La preocupación de Taipei no se limita a las cifras diarias: el temor es que la acumulación de ejercicios, patrullajes y operaciones combinadas permita a Beijing perfeccionar progresivamente las condiciones necesarias para aislar a Taiwán en una eventual crisis. El propio informe taiwanés sostiene que China todavía no tendría capacidad suficiente para ejecutar una invasión anfibia completa, pero advierte que está desarrollando herramientas para rodear la isla y afectar sus sistemas de defensa y mando desde las primeras fases de un conflicto. En paralelo, Taiwán está acelerando sus propias capacidades asimétricas, incluida una propuesta para ampliar masivamente su flota de drones militares.
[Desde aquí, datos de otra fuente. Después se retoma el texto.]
(* ===== verification/Wzcp.v ===== *)
(** The agent's wire protocol, shared/xsiam_wzcp.c: the frame header and its byte
    order, whole-buffer socket transfers, the process identity and host
    description, and the builders and parsers of the message bodies.  [process]
    is the state of the agent process; the section on the wire format is the
    specification the functions are compared with. *)
From S2P Require Import Prelude.
#[local] Open Scope Z_scope.

(** * Constants and the frame header (headers/xsiam_wzcp.h) *)

Definition XSIAM_WZCP_MAGIC : Z := 0x575A4350.
Definition XSIAM_WZCP_VERSION : Z := 1.
Definition XSIAM_WZCP_HEADER_SIZE : Z := 32.
Definition XSIAM_WZCP_MAX_FRAME : Z := 1024 * 1024.

Definition XSIAM_WZCP_MSG_HELLO : Z := 1.
Definition XSIAM_WZCP_MSG_EVENT_BATCH : Z := 2.
Definition XSIAM_WZCP_MSG_ACK : Z := 3.
Definition XSIAM_WZCP_MSG_HEARTBEAT : Z := 4.
Definition XSIAM_WZCP_MSG_CONTROL : Z := 5.
Definition XSIAM_WZCP_MSG_ERROR : Z := 6.

Definition XSIAM_WZCP_EVENT_LOG : Z := 1.
Definition XSIAM_WZCP_EVENT_CONTROL : Z := 2.

Record xsiam_wzcp_header := WzcpHeader {
  h_magic : Z;         (* u32 *)
  h_version : Z;       (* u8 *)
  h_header_len : Z;    (* u8 *)
  h_flags : Z;         (* u8 *)
  h_msg_type : Z;      (* u8 *)
  h_agent_id : Z;      (* u32 *)
  h_seq : Z;           (* u64 *)
  h_timestamp_ms : Z;  (* u64 *)
  h_body_len : Z;      (* u32 *)
}.

(** * Byte order (shared/xsiam_wzcp.c) *)

Definition get_be32 (p : bytes) : option Z :=
  match p with
  | p0 :: p1 :: p2 :: p3 :: _ =>
      Some (Z.lor (Z.lor (Z.lor (Z.shiftl p0 24) (Z.shiftl p1 16))
                    (Z.shiftl p2 8)) p3)
  | _ => None
  end.

Definition get_be64 (p : bytes) : option Z :=
  hi ← get_be32 p;
  lo ← get_be32 (drop 4 p);
  Some (Z.lor (Z.shiftl hi 32) lo).

Definition put_be16 (v : Z) : bytes := [u8 (Z.shiftr v 8); u8 v].

Definition put_be32 (v : Z) : bytes :=
  [u8 (Z.shiftr v 24); u8 (Z.shiftr v 16); u8 (Z.shiftr v 8); u8 v].

Definition put_be64 (v : Z) : bytes :=
  put_be32 (u32 (Z.shiftr v 32)) ++ put_be32 (u32 v).

(** * The agent's process state

    The two static variables, the process environment and the files the code
    reads, the platform, and the world.  [p_windows] is [None] on a build
    without [WIN32] and otherwise holds what the Windows API answers. *)

Record windows := Windows {
  win_product : option bool;        (** [GetVersionExA]: is a workstation? *)
  win_adapters_rc : Z;              (** first [GetAdaptersInfo]: return code *)
  win_adapters_len : Z;             (** ... and the length it reports *)
  win_adapters_rc2 : Z;             (** second [GetAdaptersInfo] *)
  win_adapters : list (Z * bytes);  (** [AddressLength], [Address] *)
}.

Record process := Process {
  p_seq : Z;                             (** [wzcp_seq] *)
  p_uuid : bytes;                        (** [wzcp_agent_uuid] *)
  p_env : bytes -> option bytes;         (** [getenv] *)
  p_uuid_file : option bytes;            (** the file [xsiam-agent.uuid] *)
  p_kernel_uuid : option bytes;          (** /proc/sys/kernel/random/uuid *)
  p_rand : oracle Z;                     (** [rand()] after the [srand] *)
  p_windows : option windows;
  p_world : world;
}.

#[export] Instance eta_process : Eta process := fun p =>
  Process (p_seq p) (p_uuid p) (p_env p) (p_uuid_file p) (p_kernel_uuid p)
    (p_rand p) (p_windows p) (p_world p).

#[export] Instance process_has_world : HasWorld process :=
  {| world_of := p_world; in_world f p := p <| p_world := f (p_world p) |>;
     world_of_in_world _ _ := eq_refl; in_world_compose _ _ _ := eq_refl;
     in_world_id p := ltac:(by destruct p) |}.

(** * Sockets *)

(** [send(sock, p, n, 0)] returns the number of bytes taken, or a code that is
    not positive. *)
Definition send_all (sock : Z) (buf : bytes) : ST process Z :=
  loop (Datatypes.S (length buf)) (fun sent =>
    if sent <? zlen buf then
      rc ← socket_write sock (drop (Z.to_nat sent) buf);
      let rc := if fst rc <? 0 then fst rc else snd rc in
      if rc <=? 0 then mret (inr (-1)) else mret (inl (sent + rc))
    else mret (inr 0)) 0.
El encuentro de Xi, Modi y Putin, por tanto, trasciende la fotografía de tres dirigentes en una cumbre regional. Mientras China y Rusia buscan consolidar una estructura de cooperación capaz de proyectar mayor autonomía frente a Estados Unidos, India intenta preservar su margen estratégico y promover una salida negociada para la guerra de Ucrania. Al mismo tiempo, la creciente presión militar china sobre Taiwán introduce un componente de seguridad que podría tener consecuencias mucho más allá del estrecho. La cumbre de Biskek evidencia así una transformación del escenario internacional: Eurasia gana peso, las rutas comerciales y energéticas adquieren valor estratégico y las grandes potencias preparan sus posiciones para un orden mundial cada vez más competitivo.